(** * espnet_analyzer: log parsing and plateau analysis

    A shallow embedding of [espnet_analyzer/models.py], [analysis.py] and
    [parser.py].

    - Python [float] is IEEE-754 binary64: the kernel's primitive [float],
      whose [+ - * /] and comparisons round and compare as CPython's do.
      What CPython adds is [ZeroDivisionError] on a zero divisor.
    - Python [int] is [Z].
    - [Optional[float]] is [option float]; [None] is [None].
    - An exception is a value of [exn]; a function that can raise returns
      [result].
    - [np.mean] belongs to numpy, not to this package: the analysis is
      parameterised by it. *)

From Stdlib Require Import ZArith List Bool Lia String Ascii Floats Sorted
  Permutation.
Import ListNotations.

Set Implicit Arguments.

(** A decimal literal such as [0.01] denotes the nearest binary64, as it
    does in Python. *)
Set Warnings "-inexact-float".

Local Open Scope Z_scope.

(** ** Exceptions *)

Inductive exn : Set :=
| IndexError
| TypeError
| ValueError
| ZeroDivisionError
| OverflowError.

Inductive result (A : Type) : Type :=
| Ok (a : A)
| Raise (e : exn).

Arguments Ok {A} a.
Arguments Raise {A} e.

Definition bind {A B : Type} (m : result A) (k : A -> result B) : result B :=
  match m with
  | Ok a => k a
  | Raise e => Raise e
  end.

Declare Scope py_scope.
Delimit Scope py_scope with py.
Notation "x <- m ;; k" := (bind m (fun x => k))
  (at level 61, m at next level, right associativity) : py_scope.
Local Open Scope py_scope.

(** ** Python floats *)

Module PyFloat.

Definition zero : float := 0%float.
Definition hundred : float := 100%float.

(** [bool(x)]: a float is falsy exactly when it compares equal to zero
    (so both zeros are falsy and NaN is truthy). *)
Definition truthy (x : float) : bool := negb (PrimFloat.eqb x zero).

(** [x != 0] *)
Definition nonzero (x : float) : bool := negb (PrimFloat.eqb x zero).

(** [a / b] *)
Definition truediv (a b : float) : result float :=
  if PrimFloat.eqb b zero then Raise ZeroDivisionError
  else Ok (PrimFloat.div a b).

End PyFloat.

(** ** models.py *)

Record EpochMetrics : Set := mkEpochMetrics {
  epoch : Z;
  train_generator_loss : option float;
  train_mel_loss : option float;
  train_kl_loss : option float;
  train_dur_loss : option float;
  train_adv_loss : option float;
  train_feat_match_loss : option float;
  train_discriminator_loss : option float;
  valid_generator_loss : option float;
  valid_mel_loss : option float;
  valid_kl_loss : option float;
  valid_dur_loss : option float;
  valid_adv_loss : option float;
  valid_feat_match_loss : option float;
  valid_discriminator_loss : option float;
  train_time_seconds : option float
}.

(** [EpochMetrics(epoch=n)]: every other field takes its default [None]. *)
Definition EpochMetrics_init (n : Z) : EpochMetrics :=
  mkEpochMetrics n None None None None None None None
                   None None None None None None None None.

(** The [metric] argument is an attribute name; the analysis reads it with
    [getattr] and does arithmetic on it, so it names one of the
    [Optional[float]] fields. *)
Inductive metric_name : Set :=
| Train_generator_loss | Train_mel_loss | Train_kl_loss | Train_dur_loss
| Train_adv_loss | Train_feat_match_loss | Train_discriminator_loss
| Valid_generator_loss | Valid_mel_loss | Valid_kl_loss | Valid_dur_loss
| Valid_adv_loss | Valid_feat_match_loss | Valid_discriminator_loss
| Train_time_seconds.

Definition getattr (e : EpochMetrics) (m : metric_name) : option float :=
  match m with
  | Train_generator_loss => train_generator_loss e
  | Train_mel_loss => train_mel_loss e
  | Train_kl_loss => train_kl_loss e
  | Train_dur_loss => train_dur_loss e
  | Train_adv_loss => train_adv_loss e
  | Train_feat_match_loss => train_feat_match_loss e
  | Train_discriminator_loss => train_discriminator_loss e
  | Valid_generator_loss => valid_generator_loss e
  | Valid_mel_loss => valid_mel_loss e
  | Valid_kl_loss => valid_kl_loss e
  | Valid_dur_loss => valid_dur_loss e
  | Valid_adv_loss => valid_adv_loss e
  | Valid_feat_match_loss => valid_feat_match_loss e
  | Valid_discriminator_loss => valid_discriminator_loss e
  | Train_time_seconds => train_time_seconds e
  end.

(** The dataclass declares [start_epoch: int] but checks nothing:
    [detect_plateaus] stores its [current_plateau_start] there, which is
    [None] while no run is open. *)
Record PlateauInfo : Set := mkPlateauInfo {
  start_epoch : option Z;
  end_epoch : Z;
  avg_improvement : float;
  epochs_in_plateau : Z
}.

Record AnalysisResult : Set := mkAnalysisResult {
  epochs : list EpochMetrics;
  plateaus : list PlateauInfo;
  suggested_stop_epoch : option Z;
  total_improvement : float;
  recent_improvement_rate : float
}.

(** ** Python list indexing *)

(** [l[i]] for [0 <= i]. *)
Definition py_index {A : Type} (l : list A) (i : nat) : result A :=
  match nth_error l i with
  | Some x => Ok x
  | None => Raise IndexError
  end.

(** [l[-1]] *)
Fixpoint py_last {A : Type} (l : list A) : result A :=
  match l with
  | [] => Raise IndexError
  | [x] => Ok x
  | _ :: l' => py_last l'
  end.

(** [l[-n:]] *)
Definition py_tail_slice {A : Type} (n : nat) (l : list A) : list A :=
  skipn (List.length l - n) l.

(** ** analysis.py *)

Section Analysis.

(** [np.mean], with the [float(...)] around it. *)
Variable np_mean : list float -> float.

(** *** compute_improvements *)

Definition compute_improvements_body (epochs : list EpochMetrics)
    (metric : metric_name) (improvements : list (Z * float)) (i : nat)
  : result (list (Z * float)) :=
  prev <- py_index epochs (i - 1) ;;
  curr <- py_index epochs i ;;
  match getattr prev metric, getattr curr metric with
  | Some prev_val, Some curr_val =>
      let improvement := PrimFloat.sub prev_val curr_val in
      Ok (improvements ++ [(epoch curr, improvement)])
  | _, _ => Ok improvements
  end.

(** [for i in range(a, b): acc = body(acc, i)] *)
Fixpoint for_range {S : Type} (body : S -> nat -> result S)
    (a : nat) (count : nat) (acc : S) : result S :=
  match count with
  | O => Ok acc
  | Datatypes.S count' =>
      acc' <- body acc a ;;
      for_range body (Datatypes.S a) count' acc'
  end.

Definition compute_improvements (epochs : list EpochMetrics)
    (metric : metric_name) : result (list (Z * float)) :=
  for_range (compute_improvements_body epochs metric)
            1%nat (List.length epochs - 1)%nat [].

(** *** compute_relative_improvements *)

Definition compute_relative_improvements_body (epochs : list EpochMetrics)
    (metric : metric_name) (improvements : list (Z * float)) (i : nat)
  : result (list (Z * float)) :=
  prev <- py_index epochs (i - 1) ;;
  curr <- py_index epochs i ;;
  match getattr prev metric, getattr curr metric with
  | Some prev_val, Some curr_val =>
      if PyFloat.nonzero prev_val then
        q <- PyFloat.truediv (PrimFloat.sub prev_val curr_val) prev_val ;;
        let relative_improvement := PrimFloat.mul q PyFloat.hundred in
        Ok (improvements ++ [(epoch curr, relative_improvement)])
      else Ok improvements
  | _, _ => Ok improvements
  end.

Definition compute_relative_improvements (epochs : list EpochMetrics)
    (metric : metric_name) : result (list (Z * float)) :=
  for_range (compute_relative_improvements_body epochs metric)
            1%nat (List.length epochs - 1)%nat [].

(** *** detect_plateaus *)

(** The loop's variables. *)
Record dp_state : Set := mkState {
  st_plateaus : list PlateauInfo;
  current_plateau_start : option Z;
  consecutive_count : Z;
  plateau_improvements : list float
}.

Definition dp_init : dp_state := mkState [] None 0 [].

Definition dp_step (threshold : float) (consecutive_epochs : Z)
    (st : dp_state) (item : Z * float) : dp_state :=
  let '(epoch, improvement) := item in
  let below_threshold := PrimFloat.ltb improvement threshold in
  if below_threshold then
    match current_plateau_start st with
    | None =>
        mkState (st_plateaus st) (Some epoch)
                (consecutive_count st + 1) [improvement]
    | Some _ =>
        mkState (st_plateaus st) (current_plateau_start st)
                (consecutive_count st + 1)
                (plateau_improvements st ++ [improvement])
    end
  else
    let plateaus' :=
      if consecutive_epochs <=? consecutive_count st then
        st_plateaus st ++
          [mkPlateauInfo (current_plateau_start st) (epoch - 1)
             (np_mean (plateau_improvements st)) (consecutive_count st)]
      else st_plateaus st in
    mkState plateaus' None 0 [].

Definition dp_scan (threshold : float) (consecutive_epochs : Z)
    (improvements : list (Z * float)) (st : dp_state) : dp_state :=
  fold_left (dp_step threshold consecutive_epochs) improvements st.

Definition detect_plateaus (improvements : list (Z * float))
    (threshold : float) (consecutive_epochs : Z) (use_relative : bool)
  : result (list PlateauInfo) :=
  let st := dp_scan threshold consecutive_epochs improvements dp_init in
  if consecutive_epochs <=? consecutive_count st then
    last_item <- py_last improvements ;;
    Ok (st_plateaus st ++
          [mkPlateauInfo (current_plateau_start st) (fst last_item)
             (np_mean (plateau_improvements st)) (consecutive_count st)])
  else Ok (st_plateaus st).

(** *** suggest_stop_epoch *)

(** [plateau.start_epoch >= min_epochs]: ordering [None] against an int
    raises [TypeError]. *)
Fixpoint first_plateau_after (plateaus : list PlateauInfo) (min_epochs : Z)
  : result (option Z) :=
  match plateaus with
  | [] => Ok None
  | plateau :: rest =>
      match start_epoch plateau with
      | None => Raise TypeError
      | Some s =>
          if min_epochs <=? s then Ok (Some s)
          else first_plateau_after rest min_epochs
      end
  end.

Definition suggest_stop_epoch (epochs : list EpochMetrics)
    (improvements : list (Z * float)) (plateaus : list PlateauInfo)
    (min_epochs : Z) : result (option Z) :=
  match plateaus with
  | [] => Ok None
  | _ => first_plateau_after plateaus min_epochs
  end.

Definition default_min_epochs : Z := 50.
━━━━━━━━━━━━━━━━━━━━
_EXERCISE OBJECTIVE_
Retype the entries above exactly, but only from the line containing "avg_improvement : float;" through the line containing "(** [l[i]] for [0 <= i]. *)", both included.

_SOLUTION TO THE EXERCISE_
  avg_improvement : float;
  epochs_in_plateau : Z
}.

Record AnalysisResult : Set := mkAnalysisResult {
  epochs : list EpochMetrics;
  plateaus : list PlateauInfo;
  suggested_stop_epoch : option Z;
  total_improvement : float;
  recent_improvement_rate : float
}.

(** ** Python list indexing *)

(** [l[i]] for [0 <= i]. *)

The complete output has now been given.